(* ===== verification/Vfs.v ===== *)
(** * The VFS the modules plug into

    The VFS functions the sources call, as the methods of [Vfs].  Functions that
    set fields of the inode they are given are functions on inodes; functions on
    the dentry cache act on the environment; everything the sources only pass their
    arguments on to goes through [kernel_call], by name.  [VfsLaws] states what the
    kernel documents of those the proofs need. *)
From S2P Require Import Prelude CLayout Memory Kernel Env.

(** An argument of a kernel function. *)
Inductive karg : Type :=
  | KInt (z : Z)
  | KInode (i : option positive)
  | KDentry (d : option positive)
  | KObj (name : string) (o : positive)   (** any other kernel object *)
  | KStr (s : string)
  | KNull.

Class Vfs (W : Type) := {
  new_inode : positive → W → option inode * W;
  get_next_ino : W → Z * W;
  inode_init_owner : option inode → Z → inode → inode;
  inc_nlink : inode → inode;
  set_nlink : Z → inode → inode;
  i_uid_write : Z → inode → inode;
  i_gid_write : Z → inode → inode;
  i_size_write : Z → inode → inode;
  init_special_inode : Z → Z → inode → inode;
  d_instantiate : positive → positive → W → W;
  dget : positive → W → W;
  d_inode : positive → W → option positive;
  d_name : positive → W → option string;
  mapping_set_gfp_mask : positive → W → W;
  mapping_set_unevictable : positive → W → W;
  d_make_root : option positive → W → option positive * W;
  kernel_call : string → list karg → gmap positive inode → W → Z * (gmap positive inode * W) }.

(** ** Setting the members of an inode that the sources assign *)
Definition with_ino (n : Z) (i : inode) : inode :=
  Inode n (i_mode i) (i_uid i) (i_gid i) (i_size i) (i_nlink i) (i_blocks i) (i_atime i)
    (i_mtime i) (i_ctime i) (i_op i) (i_fop i) (i_aops i) (i_private i) (i_sb i).
Definition with_mode (m : Z) (i : inode) : inode :=
  Inode (i_ino i) m (i_uid i) (i_gid i) (i_size i) (i_nlink i) (i_blocks i) (i_atime i)
    (i_mtime i) (i_ctime i) (i_op i) (i_fop i) (i_aops i) (i_private i) (i_sb i).
Definition with_blocks (n : Z) (i : inode) : inode :=
  Inode (i_ino i) (i_mode i) (i_uid i) (i_gid i) (i_size i) (i_nlink i) n (i_atime i)
    (i_mtime i) (i_ctime i) (i_op i) (i_fop i) (i_aops i) (i_private i) (i_sb i).
Definition with_times (at_ mt ct : timespec) (i : inode) : inode :=
  Inode (i_ino i) (i_mode i) (i_uid i) (i_gid i) (i_size i) (i_nlink i) (i_blocks i) at_ mt ct
    (i_op i) (i_fop i) (i_aops i) (i_private i) (i_sb i).
Definition with_op (t : table) (i : inode) : inode :=
  Inode (i_ino i) (i_mode i) (i_uid i) (i_gid i) (i_size i) (i_nlink i) (i_blocks i) (i_atime i)
    (i_mtime i) (i_ctime i) t (i_fop i) (i_aops i) (i_private i) (i_sb i).
Definition with_fop (t : table) (i : inode) : inode :=
  Inode (i_ino i) (i_mode i) (i_uid i) (i_gid i) (i_size i) (i_nlink i) (i_blocks i) (i_atime i)
    (i_mtime i) (i_ctime i) (i_op i) t (i_aops i) (i_private i) (i_sb i).
Definition with_aops (t : table) (i : inode) : inode :=
  Inode (i_ino i) (i_mode i) (i_uid i) (i_gid i) (i_size i) (i_nlink i) (i_blocks i) (i_atime i)
    (i_mtime i) (i_ctime i) (i_op i) (i_fop i) t (i_private i) (i_sb i).
Definition with_private (p : ptr) (i : inode) : inode :=
  Inode (i_ino i) (i_mode i) (i_uid i) (i_gid i) (i_size i) (i_nlink i) (i_blocks i) (i_atime i)
    (i_mtime i) (i_ctime i) (i_op i) (i_fop i) (i_aops i) p (i_sb i).
Definition with_nlink (n : Z) (i : inode) : inode :=
  Inode (i_ino i) (i_mode i) (i_uid i) (i_gid i) (i_size i) n (i_blocks i) (i_atime i)
    (i_mtime i) (i_ctime i) (i_op i) (i_fop i) (i_aops i) (i_private i) (i_sb i).
Definition with_owner (mode uid gid : Z) (i : inode) : inode :=
  Inode (i_ino i) mode uid gid (i_size i) (i_nlink i) (i_blocks i) (i_atime i)
    (i_mtime i) (i_ctime i) (i_op i) (i_fop i) (i_aops i) (i_private i) (i_sb i).

(** [dir->i_mtime = dir->i_ctime = t] *)
Definition with_mctime (t : timespec) (i : inode) : inode := with_times (i_atime i) t t i.

(** The file type bits of a mode. *)
Definition ftype (mode : Z) : Z := Z.land mode S_IFMT.

(** Documented behaviour (fs/inode.c, fs/dcache.c): a new inode has one link;
    [inode_init_owner] sets owner and mode and keeps the file type; [inc_nlink]
    adds a link; [init_special_inode] sets the mode and the file operations;
    [d_instantiate] binds the dentry it is given and no other; [dget] counts a
    reference and binds nothing; setting a mapping's flags touches no dentry. *)
Class VfsLaws (W : Type) `{!Vfs W} := {
  d_count : positive → W → Z;
  new_inode_nlink : ∀ sb w i w', new_inode sb w = (Some i, w') → i_nlink i = 1 ∧ i_sb i = sb;
  init_owner : ∀ dir mode i, ∃ mode' uid gid,
    inode_init_owner dir mode i = with_owner mode' uid gid i ∧ ftype mode' = ftype mode;
  inc_nlink_spec : ∀ i, inc_nlink i = with_nlink (u32 (i_nlink i + 1)) i;
  init_special_spec : ∀ mode dev i, ∃ t,
    init_special_inode mode dev i = with_fop t (with_mode mode i);
  d_instantiate_same : ∀ d i w, d_inode d (d_instantiate d i w) = Some i;
  d_instantiate_other : ∀ d d' i w, d ≠ d' → d_inode d' (d_instantiate d i w) = d_inode d' w;
  d_instantiate_count : ∀ d d' i w, d_count d' (d_instantiate d i w) = d_count d' w;
  set_gfp_inode : ∀ i d w, d_inode d (mapping_set_gfp_mask i w) = d_inode d w;
  set_gfp_count : ∀ i d w, d_count d (mapping_set_gfp_mask i w) = d_count d w;
  set_unevictable_inode : ∀ i d w, d_inode d (mapping_set_unevictable i w) = d_inode d w;
  set_unevictable_count : ∀ i d w, d_count d (mapping_set_unevictable i w) = d_count d w;
  dget_inode : ∀ d d' w, d_inode d' (dget d w) = d_inode d' w;
  dget_count : ∀ d d' w, d_count d' (dget d w) = if decide (d = d') then d_count d' w + 1
                                                else d_count d' w }.
Arguments VfsLaws : clear implicits.
Arguments VfsLaws W {_}.

(** Two environments with the same dentries. *)
Definition same_dentries {W} `{!Vfs W, !VfsLaws W} (w w' : W) : Prop :=
  ∀ d, d_inode d w' = d_inode d w ∧ d_count d w' = d_count d w.

#[export] Instance same_dentries_refl {W} `{!Vfs W, !VfsLaws W} : Reflexive (same_dentries (W:=W)).
Proof. by intros w d. Qed.
#[export] Instance same_dentries_trans {W} `{!Vfs W, !VfsLaws W} : Transitive (same_dentries (W:=W)).
Proof. intros w1 w2 w3 H12 H23 d. destruct (H12 d), (H23 d). split; congruence. Qed.

(** Reading the clock and allocating inodes and inode numbers touches no dentry. *)
Class DentryFrame (W : Type) `{!Clock W, !Vfs W, !VfsLaws W} := {
  clock_dentries : ∀ w, same_dentries w (CURRENT_TIME w).2;
  new_inode_dentries : ∀ sb w, same_dentries w (new_inode sb w).2;
  next_ino_dentries : ∀ w, same_dentries w (get_next_ino w).2 }.
Arguments DentryFrame : clear implicits.
Arguments DentryFrame W {_ _ _}.

Section vfs.
Context {G W : Type} `{!Vfs W}.
Abbreviation st := (kstate G W).

Definition add_inode (i : inode) : M st positive := λ s,
  Ok (k_next_inode s)
    (with_next_inode (Pos.succ (k_next_inode s))
       (with_inodes (<[k_next_inode s := i]> (k_inodes s)) s)).

(** [new_inode(sb)]: a fresh inode, or NULL. *)
Definition alloc_inode (sb : positive) : M st (option positive) :=
  r ← world (new_inode sb);
  match r with
  | None => mret None
  | Some i => p ← add_inode i; mret (Some p)
  end.

(** A call the sources pass their arguments on to. *)
Definition kcall (name : string) (args : list karg) : M st Z := λ s,
  let '(r, (m, w)) := kernel_call name args (k_inodes s) (k_world s) in
  Ok r (with_world w (with_inodes m s)).

(** A call that only acts on the environment. *)
Definition world_ (f : W → W) : M st unit := modify (λ s, with_world (f (k_world s)) s).

(** Reading an inode through a pointer that may be NULL. *)
Definition deref (o : option positive) : M st positive := from_option_stop NullDeref o.

(** Inode names handed out so far are below [k_next_inode]. *)
Definition inodes_wf (s : st) : Prop :=
  ∀ i, is_Some (k_inodes s !! i) → (i < k_next_inode s)%positive.

Lemma wp_alloc_inode sb (Q : option positive → st → Prop) E s :
  wp (alloc_inode sb) Q E s ↔
    match new_inode sb (k_world s) with
    | (None, w') => Q None (with_world w' s)
    | (Some i, w') =>
        Q (Some (k_next_inode s))
          (with_next_inode (Pos.succ (k_next_inode s))
            (with_inodes (<[k_next_inode s := i]> (k_inodes s)) (with_world w' s)))
    end.
Proof.
  unfold wp, alloc_inode, world, mbind, M_bind.
  by destruct (new_inode sb (k_world s)) as [[i|] w'].
Qed.

Lemma alloc_inode_null sb w' (s : st) :
  new_inode sb (k_world s) = (None, w') → alloc_inode sb s = Ok None (with_world w' s).
Proof. intros Hn. unfold alloc_inode, world, mbind, M_bind. by rewrite Hn. Qed.

Lemma alloc_inode_ok sb i w' (s : st) :
  new_inode sb (k_world s) = (Some i, w') →
  alloc_inode sb s = Ok (Some (k_next_inode s))
    (with_next_inode (Pos.succ (k_next_inode s))
      (with_inodes (<[k_next_inode s := i]> (k_inodes s)) (with_world w' s))).
Proof. intros Hn. unfold alloc_inode, world, mbind, M_bind. by rewrite Hn. Qed.

Lemma wp_kcall name args (Q : Z → st → Prop) E s :
  wp (kcall name args) Q E s ↔
    let '(r, (m, w)) := kernel_call name args (k_inodes s) (k_world s) in
    Q r (with_world w (with_inodes m s)).
Proof.
  unfold wp, kcall. by destruct (kernel_call name args (k_inodes s) (k_world s)) as [r [m w]].
Qed.

Lemma kcall_eq name args (s : st) :
  kcall name args s = let k := kernel_call name args (k_inodes s) (k_world s) in
    Ok k.1 (with_world k.2.2 (with_inodes k.2.1 s)).
Proof.
  unfold kcall. by destruct (kernel_call name args (k_inodes s) (k_world s)) as [r [m w]].
Qed.

Lemma wp_world_ f (Q : unit → st → Prop) E s :
  wp (world_ f) Q E s ↔ Q tt (with_world (f (k_world s)) s).
Proof. done. Qed.

Lemma wp_deref o (Q : positive → st → Prop) E s :
  wp (deref o) Q E s ↔ match o with Some i => Q i s | None => E NullDeref end.
Proof. by destruct o. Qed.
End vfs.

Ltac vstep :=
  first [ kstep | rewrite wp_alloc_inode | rewrite wp_kcall | rewrite wp_world_ | rewrite wp_deref ].
Ltac vsteps := repeat (vstep; cbv beta).

(** ** Superblocks and mounting *)

(** Setting members of a [struct super_block]. *)
Definition with_static (bits blocksize maxbytes gran : Z) (op : table) (x : super_block)
    : super_block :=
  SuperBlk bits blocksize maxbytes gran op (s_magic x) (s_fs_info x) (s_root x).
Definition with_magic (m : Z) (x : super_block) : super_block :=
  SuperBlk (s_blocksize_bits x) (s_blocksize x) (s_maxbytes x) (s_time_gran x) (s_op x) m
    (s_fs_info x) (s_root x).
Definition with_fs_info (p : ptr) (x : super_block) : super_block :=
  SuperBlk (s_blocksize_bits x) (s_blocksize x) (s_maxbytes x) (s_time_gran x) (s_op x)
    (s_magic x) p (s_root x).
Definition with_root (d : option positive) (x : super_block) : super_block :=
  SuperBlk (s_blocksize_bits x) (s_blocksize x) (s_maxbytes x) (s_time_gran x) (s_op x)
    (s_magic x) (s_fs_info x) d.

(** What [mount] returns: NULL, an error pointer or a dentry. *)
Inductive dptr : Type := DNull | ErrPtr (e : Z) | Dentry (d : positive).

Class MountSingle (G W : Type) := {
  mount_single : string → Z → karg → (positive → karg → Z → M (kstate G W) Z) →
    M (kstate G W) dptr }.

Class MountNodev (G W : Type) := {
  mount_nodev : string → Z → karg → (positive → karg → Z → M (kstate G W) Z) →
    M (kstate G W) dptr }.

(** No superblock has a root yet. *)
Definition not_mounted {G W} (s : kstate G W) : Prop :=
  ∀ sb x, k_supers s !! sb = Some x → s_root x = None.

(** fs/super.c: on the first mount [mount_single] gets a superblock (or fails) and
    calls [fill_super]; an error of it is returned as an error pointer, and on
    success the root of the superblock is. *)
Class MountLaws (G W : Type) `{!MountSingle G W} := {
  mount_single_spec : ∀ fs flags data fill (s : kstate G W), not_mounted s →
    (∃ e s', mount_single fs flags data fill s = Ok (ErrPtr e) s') ∨
    (∃ sb silent s1, k_heap s1 = k_heap s ∧ k_glob s1 = k_glob s ∧ is_Some (k_supers s1 !! sb) ∧
      match fill sb data silent s1 with
      | Stop r => mount_single fs flags data fill s = Stop r
      | Ok e s2 => ∃ r s3, mount_single fs flags data fill s = Ok r s3 ∧
          (e ≠ 0 → r = ErrPtr e) ∧
          (∀ x d, e = 0 → k_supers s2 !! sb = Some x → s_root x = Some d → r = Dentry d)
      end) }.
Arguments MountLaws : clear implicits.
Arguments MountLaws G W {_}.

(** ** The concrete environment *)
Definition fresh_inode (sb : positive) : inode :=
  Inode 0 0 0 0 0 1 0 (Timespec 0 0) (Timespec 0 0) (Timespec 0 0) NoTable NoTable NoTable Null sb.

Definition sim_set_dentries (c : gmap positive positive) (n : gmap positive Z) (w : sim) : sim :=
  Sim (sim_allocs w) (sim_replies w) (sim_clock w) (sim_new_inodes w) (sim_next_ino w) c n.

#[export] Instance sim_vfs : Vfs sim := {|
  new_inode sb w :=
    let w' := Sim (sim_allocs w) (sim_replies w) (sim_clock w) (tail (sim_new_inodes w))
                (sim_next_ino w) (sim_dcache w) (sim_dcount w) in
    match sim_new_inodes w with
    | false :: _ => (None, w')
    | _ => (Some (fresh_inode sb), w')
    end;
  get_next_ino w :=
    (sim_next_ino w,
     Sim (sim_allocs w) (sim_replies w) (sim_clock w) (sim_new_inodes w) (sim_next_ino w + 1)
       (sim_dcache w) (sim_dcount w));
  inode_init_owner _ mode i := with_owner mode 0 0 i;
  inc_nlink i := with_nlink (u32 (i_nlink i + 1)) i;
  set_nlink n i := with_nlink n i;
  i_uid_write u i := with_owner (i_mode i) u (i_gid i) i;
  i_gid_write g i := with_owner (i_mode i) (i_uid i) g i;
  i_size_write n i :=
    Inode (i_ino i) (i_mode i) (i_uid i) (i_gid i) n (i_nlink i) (i_blocks i) (i_atime i)
      (i_mtime i) (i_ctime i) (i_op i) (i_fop i) (i_aops i) (i_private i) (i_sb i);
  init_special_inode mode dev i := with_fop (Table "def_chr_fops") (with_mode mode i);
  d_instantiate d i w := sim_set_dentries (<[d := i]> (sim_dcache w)) (sim_dcount w) w;
  dget d w :=
    sim_set_dentries (sim_dcache w) (<[d := default 0 (sim_dcount w !! d) + 1]> (sim_dcount w)) w;
  d_inode d w := sim_dcache w !! d;
  d_name d w := Some "f";
  mapping_set_gfp_mask _ w := w;
  mapping_set_unevictable _ w := w;
  d_make_root o w := (o, w);
  kernel_call _ _ m w := (0, (m, w)) |}.

#[export] Instance sim_vfs_laws : VfsLaws sim.
Proof.
  refine {| d_count d w := default 0 (sim_dcount w !! d) |}.
  - intros sb w i w'. simpl. by destruct (sim_new_inodes w) as [|[] l]; intros [= <- _].
  - intros dir mode i. by exists mode, 0, 0.
  - done.
  - intros mode dev i. by eexists.
  - intros d i w. apply lookup_insert_eq.
  - intros d d' i w Hd. by apply lookup_insert_ne.
  - done.
  - done.
  - done.
  - done.
  - done.
  - done.
  - intros d d' w. simpl. case_decide as Hd; [subst; by rewrite lookup_insert_eq|].
    by rewrite lookup_insert_ne.
Defined.

#[export] Instance sim_dentry_frame : DentryFrame sim.
Proof.
  constructor; [done| |done]. intros sb w d. simpl. by destruct (sim_new_inodes w) as [|[] l].
Defined.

What needs to be done:
Reproduce exactly, and only, the lines from the start of the entries through the one that contains "mapping_set_gfp_mask : positive → W → W;".

Answer to this exercise:
(* ===== verification/Vfs.v ===== *)
(** * The VFS the modules plug into

    The VFS functions the sources call, as the methods of [Vfs].  Functions that
    set fields of the inode they are given are functions on inodes; functions on
    the dentry cache act on the environment; everything the sources only pass their
    arguments on to goes through [kernel_call], by name.  [VfsLaws] states what the
    kernel documents of those the proofs need. *)
From S2P Require Import Prelude CLayout Memory Kernel Env.

(** An argument of a kernel function. *)
Inductive karg : Type :=
  | KInt (z : Z)
  | KInode (i : option positive)
  | KDentry (d : option positive)
  | KObj (name : string) (o : positive)   (** any other kernel object *)
  | KStr (s : string)
  | KNull.

Class Vfs (W : Type) := {
  new_inode : positive → W → option inode * W;
  get_next_ino : W → Z * W;
  inode_init_owner : option inode → Z → inode → inode;
  inc_nlink : inode → inode;
  set_nlink : Z → inode → inode;
  i_uid_write : Z → inode → inode;
  i_gid_write : Z → inode → inode;
  i_size_write : Z → inode → inode;
  init_special_inode : Z → Z → inode → inode;
  d_instantiate : positive → positive → W → W;
  dget : positive → W → W;
  d_inode : positive → W → option positive;
  d_name : positive → W → option string;
  mapping_set_gfp_mask : positive → W → W;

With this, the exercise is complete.